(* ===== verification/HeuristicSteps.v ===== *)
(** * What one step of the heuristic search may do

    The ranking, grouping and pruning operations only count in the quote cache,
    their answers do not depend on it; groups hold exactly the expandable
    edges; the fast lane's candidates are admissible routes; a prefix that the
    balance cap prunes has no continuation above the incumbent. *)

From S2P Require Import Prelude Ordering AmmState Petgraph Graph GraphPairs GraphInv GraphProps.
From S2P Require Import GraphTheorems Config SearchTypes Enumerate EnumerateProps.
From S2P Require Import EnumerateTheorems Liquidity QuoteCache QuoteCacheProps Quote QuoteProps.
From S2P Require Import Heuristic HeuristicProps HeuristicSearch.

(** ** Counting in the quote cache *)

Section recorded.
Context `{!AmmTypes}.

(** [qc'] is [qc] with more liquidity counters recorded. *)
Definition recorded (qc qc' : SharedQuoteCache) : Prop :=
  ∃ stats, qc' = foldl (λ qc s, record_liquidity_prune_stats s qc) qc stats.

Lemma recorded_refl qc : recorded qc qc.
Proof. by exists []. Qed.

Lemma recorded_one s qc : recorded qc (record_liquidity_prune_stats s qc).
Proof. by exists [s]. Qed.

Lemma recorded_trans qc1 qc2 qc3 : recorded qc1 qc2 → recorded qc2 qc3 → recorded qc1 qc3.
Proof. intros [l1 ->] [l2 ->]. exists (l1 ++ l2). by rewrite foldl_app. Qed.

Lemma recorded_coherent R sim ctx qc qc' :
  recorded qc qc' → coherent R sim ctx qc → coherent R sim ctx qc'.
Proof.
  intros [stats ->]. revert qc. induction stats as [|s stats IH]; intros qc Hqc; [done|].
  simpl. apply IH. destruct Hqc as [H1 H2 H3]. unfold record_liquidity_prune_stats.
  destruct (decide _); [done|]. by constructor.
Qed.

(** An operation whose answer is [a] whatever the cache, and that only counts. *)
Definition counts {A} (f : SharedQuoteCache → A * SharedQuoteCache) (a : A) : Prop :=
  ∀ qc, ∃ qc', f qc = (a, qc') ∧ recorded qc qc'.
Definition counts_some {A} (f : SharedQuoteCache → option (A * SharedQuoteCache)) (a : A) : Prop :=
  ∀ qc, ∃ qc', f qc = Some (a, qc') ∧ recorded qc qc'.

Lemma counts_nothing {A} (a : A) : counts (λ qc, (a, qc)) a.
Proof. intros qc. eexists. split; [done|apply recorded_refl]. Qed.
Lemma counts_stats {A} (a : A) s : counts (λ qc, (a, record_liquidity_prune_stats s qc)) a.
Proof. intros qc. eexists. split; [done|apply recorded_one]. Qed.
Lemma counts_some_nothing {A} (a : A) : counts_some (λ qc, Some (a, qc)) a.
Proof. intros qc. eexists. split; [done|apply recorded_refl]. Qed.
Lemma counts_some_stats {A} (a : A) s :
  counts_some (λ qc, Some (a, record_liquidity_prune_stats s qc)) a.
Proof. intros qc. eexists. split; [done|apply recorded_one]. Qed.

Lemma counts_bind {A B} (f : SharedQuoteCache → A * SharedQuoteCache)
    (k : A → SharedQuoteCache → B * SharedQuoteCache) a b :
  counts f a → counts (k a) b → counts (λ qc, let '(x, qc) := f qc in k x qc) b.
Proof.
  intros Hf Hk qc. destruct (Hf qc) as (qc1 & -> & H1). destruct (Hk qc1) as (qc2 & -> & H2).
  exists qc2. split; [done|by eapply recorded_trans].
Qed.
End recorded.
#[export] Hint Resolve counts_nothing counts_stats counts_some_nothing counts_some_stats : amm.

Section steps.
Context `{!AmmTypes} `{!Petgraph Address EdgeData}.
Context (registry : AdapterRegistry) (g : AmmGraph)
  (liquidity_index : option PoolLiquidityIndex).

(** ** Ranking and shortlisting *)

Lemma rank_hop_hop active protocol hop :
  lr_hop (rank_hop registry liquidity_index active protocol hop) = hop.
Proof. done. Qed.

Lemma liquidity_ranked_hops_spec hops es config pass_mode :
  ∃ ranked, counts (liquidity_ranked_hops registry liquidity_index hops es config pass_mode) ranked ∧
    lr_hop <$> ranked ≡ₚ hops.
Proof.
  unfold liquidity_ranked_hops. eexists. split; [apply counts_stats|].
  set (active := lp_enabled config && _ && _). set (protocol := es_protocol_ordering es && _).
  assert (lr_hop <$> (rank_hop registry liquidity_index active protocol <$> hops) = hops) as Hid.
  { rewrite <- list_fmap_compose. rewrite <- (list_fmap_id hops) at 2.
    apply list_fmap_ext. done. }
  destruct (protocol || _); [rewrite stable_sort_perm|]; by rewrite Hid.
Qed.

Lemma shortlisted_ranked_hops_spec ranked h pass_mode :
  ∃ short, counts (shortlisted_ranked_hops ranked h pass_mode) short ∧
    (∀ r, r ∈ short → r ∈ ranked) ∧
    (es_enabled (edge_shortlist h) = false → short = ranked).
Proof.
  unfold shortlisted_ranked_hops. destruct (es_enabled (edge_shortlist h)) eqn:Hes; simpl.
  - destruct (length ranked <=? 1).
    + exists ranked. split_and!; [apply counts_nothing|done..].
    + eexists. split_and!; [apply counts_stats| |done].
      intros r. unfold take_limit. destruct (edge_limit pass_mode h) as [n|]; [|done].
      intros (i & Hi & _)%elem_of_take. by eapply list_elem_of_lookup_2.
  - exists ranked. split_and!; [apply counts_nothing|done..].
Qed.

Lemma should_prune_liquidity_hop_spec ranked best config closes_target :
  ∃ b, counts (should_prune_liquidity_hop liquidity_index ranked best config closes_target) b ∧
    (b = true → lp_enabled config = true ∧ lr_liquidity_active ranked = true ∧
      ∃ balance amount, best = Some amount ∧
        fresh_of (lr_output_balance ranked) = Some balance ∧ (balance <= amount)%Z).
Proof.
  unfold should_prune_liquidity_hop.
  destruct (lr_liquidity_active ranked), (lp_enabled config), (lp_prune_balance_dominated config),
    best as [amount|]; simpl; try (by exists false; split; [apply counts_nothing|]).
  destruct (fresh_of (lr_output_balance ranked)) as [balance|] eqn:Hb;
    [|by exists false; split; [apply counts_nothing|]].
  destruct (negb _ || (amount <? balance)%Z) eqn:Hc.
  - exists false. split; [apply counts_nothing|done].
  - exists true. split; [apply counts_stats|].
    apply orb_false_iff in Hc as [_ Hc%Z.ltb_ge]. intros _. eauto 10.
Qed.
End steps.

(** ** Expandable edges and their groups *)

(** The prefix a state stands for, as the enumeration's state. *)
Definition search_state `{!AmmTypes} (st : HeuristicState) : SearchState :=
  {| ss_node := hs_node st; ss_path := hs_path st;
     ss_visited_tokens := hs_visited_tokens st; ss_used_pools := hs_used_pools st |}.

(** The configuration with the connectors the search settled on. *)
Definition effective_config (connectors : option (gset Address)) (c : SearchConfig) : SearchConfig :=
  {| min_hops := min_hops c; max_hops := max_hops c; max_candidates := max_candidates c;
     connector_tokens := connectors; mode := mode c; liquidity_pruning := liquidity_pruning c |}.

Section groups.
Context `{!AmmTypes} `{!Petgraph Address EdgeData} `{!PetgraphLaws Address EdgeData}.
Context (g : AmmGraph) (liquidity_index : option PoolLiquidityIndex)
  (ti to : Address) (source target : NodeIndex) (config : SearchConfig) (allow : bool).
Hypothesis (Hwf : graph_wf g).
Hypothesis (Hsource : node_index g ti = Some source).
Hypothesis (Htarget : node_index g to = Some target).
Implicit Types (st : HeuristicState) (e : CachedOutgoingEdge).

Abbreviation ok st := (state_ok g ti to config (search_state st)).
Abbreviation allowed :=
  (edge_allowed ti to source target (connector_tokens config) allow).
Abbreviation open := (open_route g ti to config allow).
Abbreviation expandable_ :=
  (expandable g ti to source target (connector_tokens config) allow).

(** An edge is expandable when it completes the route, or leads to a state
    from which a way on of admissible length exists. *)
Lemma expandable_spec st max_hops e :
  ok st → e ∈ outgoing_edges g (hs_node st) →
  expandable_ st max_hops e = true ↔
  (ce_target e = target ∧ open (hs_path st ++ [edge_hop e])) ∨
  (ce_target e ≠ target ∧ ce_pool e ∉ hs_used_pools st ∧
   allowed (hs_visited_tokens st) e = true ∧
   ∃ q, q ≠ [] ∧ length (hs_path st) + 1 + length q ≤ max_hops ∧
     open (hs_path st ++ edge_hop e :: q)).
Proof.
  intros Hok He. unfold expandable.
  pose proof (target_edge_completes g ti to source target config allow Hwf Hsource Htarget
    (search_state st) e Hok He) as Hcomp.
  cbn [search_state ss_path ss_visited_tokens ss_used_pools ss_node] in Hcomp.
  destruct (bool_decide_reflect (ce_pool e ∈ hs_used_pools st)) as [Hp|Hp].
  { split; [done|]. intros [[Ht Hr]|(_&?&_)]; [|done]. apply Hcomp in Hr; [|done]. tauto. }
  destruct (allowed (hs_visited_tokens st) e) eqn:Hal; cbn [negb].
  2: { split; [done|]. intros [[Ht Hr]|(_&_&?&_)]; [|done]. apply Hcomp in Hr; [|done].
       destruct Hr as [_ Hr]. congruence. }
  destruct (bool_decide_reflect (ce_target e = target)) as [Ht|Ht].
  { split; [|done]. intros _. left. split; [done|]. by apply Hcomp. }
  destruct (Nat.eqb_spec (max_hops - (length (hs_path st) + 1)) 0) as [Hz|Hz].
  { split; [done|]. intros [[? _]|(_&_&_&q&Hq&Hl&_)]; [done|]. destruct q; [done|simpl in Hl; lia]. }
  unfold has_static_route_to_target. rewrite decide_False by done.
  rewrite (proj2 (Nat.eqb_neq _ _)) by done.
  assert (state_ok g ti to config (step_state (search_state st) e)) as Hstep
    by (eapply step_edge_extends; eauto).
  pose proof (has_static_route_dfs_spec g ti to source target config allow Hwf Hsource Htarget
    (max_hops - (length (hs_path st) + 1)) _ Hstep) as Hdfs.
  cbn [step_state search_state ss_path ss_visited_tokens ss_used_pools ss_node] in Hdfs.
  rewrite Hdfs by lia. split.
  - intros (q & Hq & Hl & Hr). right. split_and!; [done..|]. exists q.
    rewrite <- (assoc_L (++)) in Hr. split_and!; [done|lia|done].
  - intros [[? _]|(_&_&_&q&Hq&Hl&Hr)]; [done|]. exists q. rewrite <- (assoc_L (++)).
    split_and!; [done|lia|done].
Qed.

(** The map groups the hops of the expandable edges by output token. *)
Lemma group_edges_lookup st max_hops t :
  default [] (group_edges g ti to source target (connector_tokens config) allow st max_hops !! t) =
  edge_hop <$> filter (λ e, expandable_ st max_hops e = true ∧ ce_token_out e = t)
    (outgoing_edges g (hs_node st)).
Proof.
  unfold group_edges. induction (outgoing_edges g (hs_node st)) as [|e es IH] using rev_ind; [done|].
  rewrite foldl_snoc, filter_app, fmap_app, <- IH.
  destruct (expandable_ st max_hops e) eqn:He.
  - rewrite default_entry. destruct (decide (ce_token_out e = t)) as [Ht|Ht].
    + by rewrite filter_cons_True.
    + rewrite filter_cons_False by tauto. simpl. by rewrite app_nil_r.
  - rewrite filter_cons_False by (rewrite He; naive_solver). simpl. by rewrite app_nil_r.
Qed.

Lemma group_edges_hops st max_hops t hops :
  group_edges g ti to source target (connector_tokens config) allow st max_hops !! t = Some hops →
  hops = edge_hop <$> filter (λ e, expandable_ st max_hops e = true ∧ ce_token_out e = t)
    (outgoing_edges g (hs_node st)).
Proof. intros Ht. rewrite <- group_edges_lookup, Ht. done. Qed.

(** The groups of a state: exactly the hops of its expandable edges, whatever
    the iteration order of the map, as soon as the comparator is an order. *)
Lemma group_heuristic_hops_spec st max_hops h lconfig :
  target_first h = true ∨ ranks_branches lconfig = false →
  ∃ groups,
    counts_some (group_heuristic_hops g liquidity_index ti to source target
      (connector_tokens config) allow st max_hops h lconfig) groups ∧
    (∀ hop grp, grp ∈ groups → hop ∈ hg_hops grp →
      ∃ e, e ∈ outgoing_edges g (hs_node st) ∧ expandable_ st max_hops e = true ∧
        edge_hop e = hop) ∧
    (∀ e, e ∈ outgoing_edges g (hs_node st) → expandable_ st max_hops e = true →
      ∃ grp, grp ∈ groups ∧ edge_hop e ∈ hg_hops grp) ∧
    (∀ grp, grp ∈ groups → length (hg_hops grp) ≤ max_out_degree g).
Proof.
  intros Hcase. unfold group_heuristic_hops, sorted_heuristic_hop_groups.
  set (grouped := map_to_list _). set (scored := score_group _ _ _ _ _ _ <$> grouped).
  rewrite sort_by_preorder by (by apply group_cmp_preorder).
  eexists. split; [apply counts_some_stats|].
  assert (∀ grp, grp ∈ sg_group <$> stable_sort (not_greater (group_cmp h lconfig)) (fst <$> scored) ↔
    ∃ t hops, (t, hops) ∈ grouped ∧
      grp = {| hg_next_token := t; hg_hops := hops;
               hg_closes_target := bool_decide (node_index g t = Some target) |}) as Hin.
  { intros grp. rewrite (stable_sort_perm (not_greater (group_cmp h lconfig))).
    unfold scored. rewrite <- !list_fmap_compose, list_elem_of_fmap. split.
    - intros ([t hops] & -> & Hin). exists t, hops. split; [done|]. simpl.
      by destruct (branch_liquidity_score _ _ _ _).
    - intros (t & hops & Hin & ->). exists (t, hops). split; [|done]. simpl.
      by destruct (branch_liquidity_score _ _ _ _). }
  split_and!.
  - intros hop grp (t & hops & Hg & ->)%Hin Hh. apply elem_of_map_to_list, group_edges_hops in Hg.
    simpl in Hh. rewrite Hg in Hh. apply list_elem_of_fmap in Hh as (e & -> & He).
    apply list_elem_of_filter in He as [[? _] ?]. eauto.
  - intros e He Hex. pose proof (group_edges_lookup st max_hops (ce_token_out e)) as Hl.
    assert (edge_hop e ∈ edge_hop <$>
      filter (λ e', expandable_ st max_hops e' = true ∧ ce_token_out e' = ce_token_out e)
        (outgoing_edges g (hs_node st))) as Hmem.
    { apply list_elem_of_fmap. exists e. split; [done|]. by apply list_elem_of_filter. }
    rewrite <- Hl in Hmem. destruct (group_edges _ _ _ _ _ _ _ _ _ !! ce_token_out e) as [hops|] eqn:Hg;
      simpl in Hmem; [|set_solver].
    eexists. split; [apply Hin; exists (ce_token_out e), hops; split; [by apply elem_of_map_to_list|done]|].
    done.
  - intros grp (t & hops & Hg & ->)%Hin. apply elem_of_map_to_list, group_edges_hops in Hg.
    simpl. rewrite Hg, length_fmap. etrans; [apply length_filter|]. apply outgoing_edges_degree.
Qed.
----
Task to complete
The reply should consist solely of the lines above from the one that has "unfold group_edges. induction" through the one that has "by rewrite filter_cons_True.", reproduced exactly.

Expected output
  unfold group_edges. induction (outgoing_edges g (hs_node st)) as [|e es IH] using rev_ind; [done|].
  rewrite foldl_snoc, filter_app, fmap_app, <- IH.
  destruct (expandable_ st max_hops e) eqn:He.
  - rewrite default_entry. destruct (decide (ce_token_out e = t)) as [Ht|Ht].
    + by rewrite filter_cons_True.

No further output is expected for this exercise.